In the records that follow, the lines from the one containing "destruct c as [v|n| |ans now|i ans now]; simpl in Hw;" to the one containing "assert (i = j) as <-; [|congruence].", inclusive, are to be given again exactly.

# # # #

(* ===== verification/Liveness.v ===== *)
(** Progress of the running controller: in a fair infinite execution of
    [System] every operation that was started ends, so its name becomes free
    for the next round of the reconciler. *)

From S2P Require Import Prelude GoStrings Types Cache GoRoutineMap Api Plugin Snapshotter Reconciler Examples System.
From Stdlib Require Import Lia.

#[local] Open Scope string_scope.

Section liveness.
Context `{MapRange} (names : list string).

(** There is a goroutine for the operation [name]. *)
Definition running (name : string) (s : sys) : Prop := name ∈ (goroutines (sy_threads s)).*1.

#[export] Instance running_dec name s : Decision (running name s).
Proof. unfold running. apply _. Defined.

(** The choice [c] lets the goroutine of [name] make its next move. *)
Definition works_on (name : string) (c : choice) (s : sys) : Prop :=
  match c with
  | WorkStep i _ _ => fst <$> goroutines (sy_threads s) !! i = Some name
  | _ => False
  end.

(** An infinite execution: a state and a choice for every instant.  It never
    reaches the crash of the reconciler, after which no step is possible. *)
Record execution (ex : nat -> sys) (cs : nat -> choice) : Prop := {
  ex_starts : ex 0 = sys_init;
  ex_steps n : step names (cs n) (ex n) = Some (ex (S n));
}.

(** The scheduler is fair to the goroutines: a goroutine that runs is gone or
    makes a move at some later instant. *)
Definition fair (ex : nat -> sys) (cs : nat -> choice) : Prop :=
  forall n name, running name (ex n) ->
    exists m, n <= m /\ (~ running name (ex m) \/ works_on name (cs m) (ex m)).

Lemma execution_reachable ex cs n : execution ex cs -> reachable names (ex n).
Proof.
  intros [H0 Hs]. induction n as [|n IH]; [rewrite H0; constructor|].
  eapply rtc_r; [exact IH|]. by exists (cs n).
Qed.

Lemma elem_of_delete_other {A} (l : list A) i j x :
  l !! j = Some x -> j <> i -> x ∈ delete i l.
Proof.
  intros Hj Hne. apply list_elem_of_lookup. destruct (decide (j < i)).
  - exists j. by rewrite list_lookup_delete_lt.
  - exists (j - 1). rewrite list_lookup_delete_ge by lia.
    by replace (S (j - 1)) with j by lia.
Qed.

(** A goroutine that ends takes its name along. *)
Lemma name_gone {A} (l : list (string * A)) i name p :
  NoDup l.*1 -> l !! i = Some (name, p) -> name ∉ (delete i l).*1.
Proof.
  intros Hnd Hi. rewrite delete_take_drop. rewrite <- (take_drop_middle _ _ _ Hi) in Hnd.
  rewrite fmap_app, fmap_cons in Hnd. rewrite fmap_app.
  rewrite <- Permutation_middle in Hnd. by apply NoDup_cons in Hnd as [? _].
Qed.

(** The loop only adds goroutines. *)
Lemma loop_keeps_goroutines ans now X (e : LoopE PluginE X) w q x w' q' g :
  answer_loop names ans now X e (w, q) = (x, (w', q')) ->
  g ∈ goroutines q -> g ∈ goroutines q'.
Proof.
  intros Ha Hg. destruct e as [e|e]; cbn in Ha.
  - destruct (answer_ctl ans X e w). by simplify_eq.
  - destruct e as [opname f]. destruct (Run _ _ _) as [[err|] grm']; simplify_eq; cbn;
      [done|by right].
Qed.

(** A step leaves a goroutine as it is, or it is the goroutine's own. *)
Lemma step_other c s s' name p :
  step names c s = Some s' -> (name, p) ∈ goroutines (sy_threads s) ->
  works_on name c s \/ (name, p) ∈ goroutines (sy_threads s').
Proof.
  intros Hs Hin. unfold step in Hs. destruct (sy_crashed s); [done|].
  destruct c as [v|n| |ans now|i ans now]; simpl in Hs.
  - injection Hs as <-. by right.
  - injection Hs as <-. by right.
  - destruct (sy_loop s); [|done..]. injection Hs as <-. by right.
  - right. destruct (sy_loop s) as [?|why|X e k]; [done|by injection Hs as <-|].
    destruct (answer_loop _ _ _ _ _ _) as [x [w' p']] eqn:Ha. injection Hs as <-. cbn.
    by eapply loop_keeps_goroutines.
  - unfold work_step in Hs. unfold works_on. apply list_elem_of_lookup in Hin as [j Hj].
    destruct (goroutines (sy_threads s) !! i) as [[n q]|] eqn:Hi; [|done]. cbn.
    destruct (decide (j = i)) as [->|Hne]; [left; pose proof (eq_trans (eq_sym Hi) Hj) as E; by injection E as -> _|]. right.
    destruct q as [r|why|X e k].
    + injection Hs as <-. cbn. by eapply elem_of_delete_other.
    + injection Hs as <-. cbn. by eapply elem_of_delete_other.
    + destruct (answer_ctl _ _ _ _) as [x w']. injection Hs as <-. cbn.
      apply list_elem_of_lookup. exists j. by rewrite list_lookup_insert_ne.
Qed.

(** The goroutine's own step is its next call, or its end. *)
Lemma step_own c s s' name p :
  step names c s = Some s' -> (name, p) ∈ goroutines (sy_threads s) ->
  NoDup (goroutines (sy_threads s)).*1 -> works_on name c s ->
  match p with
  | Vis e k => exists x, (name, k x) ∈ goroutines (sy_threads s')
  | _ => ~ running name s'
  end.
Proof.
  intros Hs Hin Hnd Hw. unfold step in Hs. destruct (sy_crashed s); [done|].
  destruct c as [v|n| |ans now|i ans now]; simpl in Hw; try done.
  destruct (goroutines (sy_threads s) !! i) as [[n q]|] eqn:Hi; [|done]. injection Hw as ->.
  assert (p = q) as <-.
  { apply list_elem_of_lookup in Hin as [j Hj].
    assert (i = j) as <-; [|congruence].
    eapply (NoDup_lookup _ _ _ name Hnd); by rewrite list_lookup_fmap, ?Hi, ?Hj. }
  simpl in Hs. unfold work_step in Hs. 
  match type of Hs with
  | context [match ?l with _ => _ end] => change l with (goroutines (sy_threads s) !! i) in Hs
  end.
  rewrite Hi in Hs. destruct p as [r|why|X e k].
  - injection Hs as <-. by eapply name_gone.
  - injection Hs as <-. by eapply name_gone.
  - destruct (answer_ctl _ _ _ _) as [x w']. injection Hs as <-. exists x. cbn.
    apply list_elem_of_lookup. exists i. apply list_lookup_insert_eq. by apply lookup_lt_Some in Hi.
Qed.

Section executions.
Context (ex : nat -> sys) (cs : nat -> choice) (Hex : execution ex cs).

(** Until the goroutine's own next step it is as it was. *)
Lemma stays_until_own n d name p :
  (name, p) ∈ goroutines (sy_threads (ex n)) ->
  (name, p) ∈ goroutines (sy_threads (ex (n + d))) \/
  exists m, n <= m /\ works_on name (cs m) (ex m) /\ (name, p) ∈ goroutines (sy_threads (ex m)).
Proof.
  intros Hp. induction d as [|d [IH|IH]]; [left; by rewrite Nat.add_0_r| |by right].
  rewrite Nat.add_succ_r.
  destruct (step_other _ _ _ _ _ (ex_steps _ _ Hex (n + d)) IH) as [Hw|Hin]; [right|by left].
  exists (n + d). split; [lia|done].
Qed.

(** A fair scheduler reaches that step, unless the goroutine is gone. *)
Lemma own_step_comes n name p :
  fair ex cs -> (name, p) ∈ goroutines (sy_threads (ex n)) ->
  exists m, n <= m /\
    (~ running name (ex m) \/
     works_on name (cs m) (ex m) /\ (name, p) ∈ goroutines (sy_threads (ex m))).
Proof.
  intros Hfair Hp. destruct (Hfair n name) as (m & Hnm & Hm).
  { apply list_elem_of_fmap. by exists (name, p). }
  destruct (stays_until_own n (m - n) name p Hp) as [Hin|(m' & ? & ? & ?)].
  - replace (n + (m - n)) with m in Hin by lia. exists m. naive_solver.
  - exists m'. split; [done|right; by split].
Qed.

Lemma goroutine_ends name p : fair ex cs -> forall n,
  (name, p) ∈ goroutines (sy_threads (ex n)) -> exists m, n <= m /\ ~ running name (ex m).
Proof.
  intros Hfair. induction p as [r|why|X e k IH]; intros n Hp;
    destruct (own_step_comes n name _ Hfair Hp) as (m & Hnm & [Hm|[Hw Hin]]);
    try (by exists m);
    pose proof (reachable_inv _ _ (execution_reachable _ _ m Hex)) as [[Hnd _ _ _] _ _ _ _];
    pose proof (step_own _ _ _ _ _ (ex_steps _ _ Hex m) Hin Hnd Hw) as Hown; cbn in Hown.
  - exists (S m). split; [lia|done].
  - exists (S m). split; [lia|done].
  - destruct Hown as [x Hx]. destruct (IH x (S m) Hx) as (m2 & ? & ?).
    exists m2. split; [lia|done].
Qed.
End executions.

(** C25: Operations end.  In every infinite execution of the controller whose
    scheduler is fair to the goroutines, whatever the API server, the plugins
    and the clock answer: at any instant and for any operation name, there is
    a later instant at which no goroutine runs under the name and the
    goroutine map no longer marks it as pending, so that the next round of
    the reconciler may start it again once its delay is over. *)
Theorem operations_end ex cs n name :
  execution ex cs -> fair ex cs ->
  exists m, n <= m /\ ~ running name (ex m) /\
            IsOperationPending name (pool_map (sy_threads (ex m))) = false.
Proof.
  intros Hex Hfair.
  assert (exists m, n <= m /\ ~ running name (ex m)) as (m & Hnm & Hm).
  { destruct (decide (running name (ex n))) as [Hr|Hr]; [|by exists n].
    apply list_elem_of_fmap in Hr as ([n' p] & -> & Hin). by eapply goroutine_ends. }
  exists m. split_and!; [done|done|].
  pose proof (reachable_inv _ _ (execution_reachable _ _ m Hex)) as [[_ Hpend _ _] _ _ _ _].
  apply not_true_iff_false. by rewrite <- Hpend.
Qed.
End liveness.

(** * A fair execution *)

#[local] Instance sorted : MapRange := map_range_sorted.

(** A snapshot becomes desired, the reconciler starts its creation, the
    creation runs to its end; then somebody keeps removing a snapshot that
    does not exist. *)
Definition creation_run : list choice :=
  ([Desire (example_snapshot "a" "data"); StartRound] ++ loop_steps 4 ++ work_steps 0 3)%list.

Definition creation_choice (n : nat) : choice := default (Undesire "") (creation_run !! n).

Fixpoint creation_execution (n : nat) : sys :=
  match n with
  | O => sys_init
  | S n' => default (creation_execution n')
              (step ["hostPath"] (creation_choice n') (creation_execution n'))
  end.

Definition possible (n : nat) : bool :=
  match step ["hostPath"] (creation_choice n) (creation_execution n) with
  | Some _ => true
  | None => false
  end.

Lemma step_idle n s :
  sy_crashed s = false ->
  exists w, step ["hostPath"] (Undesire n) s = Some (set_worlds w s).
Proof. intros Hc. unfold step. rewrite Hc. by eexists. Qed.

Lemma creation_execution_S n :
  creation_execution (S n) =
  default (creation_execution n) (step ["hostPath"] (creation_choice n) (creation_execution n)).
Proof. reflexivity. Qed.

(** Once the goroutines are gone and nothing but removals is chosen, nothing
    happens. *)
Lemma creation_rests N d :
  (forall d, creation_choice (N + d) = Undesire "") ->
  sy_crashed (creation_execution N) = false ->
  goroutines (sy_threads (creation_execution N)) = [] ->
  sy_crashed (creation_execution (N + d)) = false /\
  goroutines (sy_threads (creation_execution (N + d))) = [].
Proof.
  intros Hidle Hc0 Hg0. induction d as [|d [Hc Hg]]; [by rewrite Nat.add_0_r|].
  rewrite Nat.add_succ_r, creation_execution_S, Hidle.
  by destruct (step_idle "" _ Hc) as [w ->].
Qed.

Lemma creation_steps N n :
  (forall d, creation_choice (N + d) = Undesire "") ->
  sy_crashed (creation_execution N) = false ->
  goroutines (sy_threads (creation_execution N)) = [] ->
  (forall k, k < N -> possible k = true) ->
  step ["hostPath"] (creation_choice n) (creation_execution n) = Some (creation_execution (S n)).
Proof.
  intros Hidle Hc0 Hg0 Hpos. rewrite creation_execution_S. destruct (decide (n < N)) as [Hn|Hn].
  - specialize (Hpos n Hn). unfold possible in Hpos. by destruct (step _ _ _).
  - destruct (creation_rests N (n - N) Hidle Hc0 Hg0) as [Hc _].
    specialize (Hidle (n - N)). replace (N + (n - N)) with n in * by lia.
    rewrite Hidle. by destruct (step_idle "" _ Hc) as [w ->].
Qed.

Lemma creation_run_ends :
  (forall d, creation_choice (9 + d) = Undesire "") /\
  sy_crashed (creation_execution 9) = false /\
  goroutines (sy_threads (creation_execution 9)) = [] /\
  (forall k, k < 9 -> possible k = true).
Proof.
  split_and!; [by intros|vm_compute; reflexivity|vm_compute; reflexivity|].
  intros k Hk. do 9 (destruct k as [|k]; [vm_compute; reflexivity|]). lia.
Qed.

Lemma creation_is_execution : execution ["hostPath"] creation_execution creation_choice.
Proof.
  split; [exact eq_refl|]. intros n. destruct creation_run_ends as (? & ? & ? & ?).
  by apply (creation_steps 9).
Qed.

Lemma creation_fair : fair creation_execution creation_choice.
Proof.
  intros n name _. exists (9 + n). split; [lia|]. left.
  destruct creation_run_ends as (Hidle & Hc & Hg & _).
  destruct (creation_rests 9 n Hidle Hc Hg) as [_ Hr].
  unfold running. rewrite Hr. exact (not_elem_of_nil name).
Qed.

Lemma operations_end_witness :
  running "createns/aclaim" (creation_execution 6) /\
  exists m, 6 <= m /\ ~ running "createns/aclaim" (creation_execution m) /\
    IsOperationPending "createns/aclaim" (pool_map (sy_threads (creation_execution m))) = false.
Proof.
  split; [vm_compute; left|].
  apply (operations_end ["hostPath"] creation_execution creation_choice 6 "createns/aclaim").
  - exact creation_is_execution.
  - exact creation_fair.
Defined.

# # # #

Answer section:
  destruct c as [v|n| |ans now|i ans now]; simpl in Hw; try done.
  destruct (goroutines (sy_threads s) !! i) as [[n q]|] eqn:Hi; [|done]. injection Hw as ->.
  assert (p = q) as <-.
  { apply list_elem_of_lookup in Hin as [j Hj].
    assert (i = j) as <-; [|congruence].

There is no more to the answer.